SÃO PAULO, SP (FOLHAPRESS) – Pacientes intoxicados por metanol em São Paulo na onda de contaminação com bebidas adulteradas tiveram comprometimento parcial ou até mesmo total da visão. As chances de reversão dessa sequela são baixas e a melhora na condição clínica depende principalmente do tratamento precoce após a ingestão da substância.

Assim como para outras complicações causadas pelo metanol, a perda na visão ocorre a partir da metabolização da substância no organismo humano, processo que dá origem ao formaldeído e ao ácido fórmico. Esse ácido afeta o metabolismo de oxigênio –em outras palavras, é como se ele asfixiasse as células por diminuir sua capacidade de respiração.
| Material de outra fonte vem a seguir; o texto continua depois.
(** X26. [get_secure_market_summary] never raises and always answers
    with status 200, also when what it answers is an error: a missing
    client, an error of the store, an empty table and a record without
    [timestamp] are all reported in the body of a response whose status
    is 200. *)
Theorem market_summary_always_answers_200
    (collectible_id table_name : string) (env : Env) (tr : Trace) :
  exists b tr',
    get_secure_market_summary collectible_id table_name env tr
    = (Done (mkResponse b 200), tr') /\
    ((forall j, fst (external_get
                       ("/api/market-summary/" ++ collectible_id ++ "/" ++ table_name)
                       env no_trace) = Done j -> truthy j = false) ->
     (Api.supabase env = false -> b = error_body "Database unavailable") /\
     (Api.supabase env = true ->
      (forall msg, store env (market_summary_of table_name) = refused msg ->
                   b = error_body "Failed to fetch market summary") /\
      (store env (market_summary_of table_name) = data [] ->
       b = error_body "No market summary data found") /\
      (forall r rest,
          store env (market_summary_of table_name) = data (r :: rest) ->
          dict_get "timestamp" r = None ->
          b = error_body "Failed to fetch market summary"))).
Proof.
  unfold get_secure_market_summary. route_unfold.
  cbn -[external_get append market_summary truthy market_summary_table].
  frame_external.
  destruct (external_get _ env no_trace) as [[j|e] t0];
    cbn -[append market_summary truthy market_summary_table].
  - destruct (truthy j) eqn:T; cbn -[append market_summary truthy market_summary_table].
    { eexists _, _. split; [reflexivity|]. intros X. specialize (X j eq_refl).
      congruence. }
    destruct (Api.supabase env) eqn:S;
      cbn -[append market_summary truthy market_summary_table].
    2:{ eexists _, _. split; [reflexivity|]. intros _.
        split; [reflexivity|discriminate]. }
    destruct (store env (market_summary_of table_name)) as [[|r rest]|msg] eqn:Q;
      cbn -[append market_summary truthy market_summary_table].
    + eexists _, _. split; [reflexivity|]. intros _. split; [discriminate|].
      intros _. split; [discriminate|]. split; [reflexivity|discriminate].
    + match goal with
      | |- context [market_summary r ?en ?t] =>
          destruct (market_summary_cases r en t) as [[v E]|[k E]];
          pose proof E as E0; rewrite E
      end; cbn -[append market_summary truthy market_summary_table];
        eexists _, _; (split; [reflexivity|]); intros _; (split; [discriminate|]);
        intros _; (split; [discriminate|]); (split; [discriminate|]);
        intros r' rest' X N; injection X as <- <-.
      * unfold market_summary, item, then_, pure, throw in E0. rewrite N in E0.
        discriminate.
      * reflexivity.
    + eexists _, _. split; [reflexivity|]. intros _. split; [discriminate|].
      intros _. split; [reflexivity|]. split; discriminate.
  - destruct (Api.supabase env) eqn:S;
      cbn -[append market_summary truthy market_summary_table].
    2:{ eexists _, _. split; [reflexivity|]. intros _.
        split; [reflexivity|discriminate]. }
    destruct (store env (market_summary_of table_name)) as [[|r rest]|msg] eqn:Q;
      cbn -[append market_summary truthy market_summary_table].
    + eexists _, _. split; [reflexivity|]. intros _. split; [discriminate|].
      intros _. split; [discriminate|]. split; [reflexivity|discriminate].
    + match goal with
      | |- context [market_summary r ?en ?t] =>
          destruct (market_summary_cases r en t) as [[v E]|[k E]];
          pose proof E as E0; rewrite E
      end; cbn -[append market_summary truthy market_summary_table];
        eexists _, _; (split; [reflexivity|]); intros _; (split; [discriminate|]);
        intros _; (split; [discriminate|]); (split; [discriminate|]);
        intros r' rest' X N; injection X as <- <-.
      * unfold market_summary, item, then_, pure, throw in E0. rewrite N in E0.
        discriminate.
      * reflexivity.
    + eexists _, _. split; [reflexivity|]. intros _. split; [discriminate|].
      intros _. split; [reflexivity|]. split; discriminate.
Qed.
“Os nervos do corpo, em especial o nervo óptico, são os mais sensíveis a isso, então essas células acabam entrando em sofrimento e morrem, comprometendo a visão”, explica Marcus Gaz, cardiologista e gerente médico das unidades avançadas do Einstein Hospital Israelita.

Estudos científicos já investigaram o tema para entender se o comprometimento na visão continuou mesmo após a fase aguda da intoxicação. Uma dessas pesquisas acompanhou por seis anos 27 pacientes que sobreviveram após ingerir metanol em uma crise na Estônia em 2001.

Sobre as sequelas, incluindo visuais, os autores da pesquisa concluíram que todas elas “ainda estavam presentes seis anos após o envenenamento inicial, sugerindo que se tratavam de danos irreversíveis”.

Outra pesquisa analisou o afinamento da retina após ingestão de metanol. No total, foram 83 participantes: 42 deles com histórico de intoxicação, e um grupo de controle que não havia ingerido a substância.

Os participantes foram submetidos a testes até quatro anos após o incidente com o metanol. Os autores concluíram que os malefícios neurológicos causados pela substância tóxica podem continuar a desencadear o afinamento da retina mesmo anos depois da ingestão do metanol, levando a continuidade ou piora das sequelas na visão.

Mesmo pequenos, esses estudos apresentam resultados que estão de acordo com a prática clínica, afirma Flavio Mac Cord, diretor da SBO (Sociedade Brasileira de Oftalmologia). “Os achados são muito consistentes com os relatos de diferentes países ereforça que os danos causados pelo metanol são muitas vezes estrutural e irreversível”, afirma.

É POSSÍVEL EVITAR OU REVERTER?

A melhor forma para deter o aparecimento de complicações visuais causadas pelo metanol é o tratamento com etanol farmacêutico ou fomepizol. Essas substâncias bloqueiam o caminho pelo qual o metanol se transforma em ácido fórmico. Dessa forma, ambos são eficazes para evitar os problemas relacionados ao metanol, incluindo as sequelas na visão.

Mas é necessário ser ágil. Segundo Fábio Ejzenbaum, professor e chefe do Departamento de Neuroftalmologia da Santa Casa de São Paulo, “é importante retirar o metanol o mais rápido possível do corpo do paciente”.

Ao fazer isso, diminui-se as chances do aparecimento de danos irreversíveis no nervo óptico. Emerson Castro, oftalmologista do Hospital Sírio-Libanês, chama atenção para o fato de que esse nervo é um tecido neurológico, um indicativo da baixa possibilidade de recuperação. “É como se fosse uma lesão cerebral. É muito difícil você recuperar”, resume.

Mas existem casos de reversão nas sequelas visuais. No entanto, elas são raras. Alguns fatores influenciam essa potencial recuperação. O principal aspecto é, como já indicado, ter iniciado o tratamento de forma precoce. Outro fator é a quantidade de metanol ingerida –quanto maior a dose, menores as chances de reversão.

EXISTEM TRATAMENTOS PARA AS SEQUELAS VISUAIS?

Pesquisadores vêm investigando algumas formas de tratar as complicações na visão derivadas do metanol, mas faltam evidências científicas. Castro menciona o uso de corticoide intravenoso que aparenta levar a benefícios na capacidade visual. Isso pode acontecer por conta da capacidade anti-inflamatória da substância.

No entanto, os reais benefícios são pouco conhecidos, e os relatos são de melhoria na fase aguda da intoxicação, afirma Ejzenbaum. Ou seja, mesmo que benéfico, a substância não seria eficaz a longo prazo.

Outra possibilidade mencionada por Castro é o uso de antioxidantes e vitaminas, incluindo aquelas do complexo B. Os benefícios poderiam ser sentidos por conta da melhoria no funcionamento celular proporcionada por essas substâncias. Mas, novamente, faltam evidências sólidas.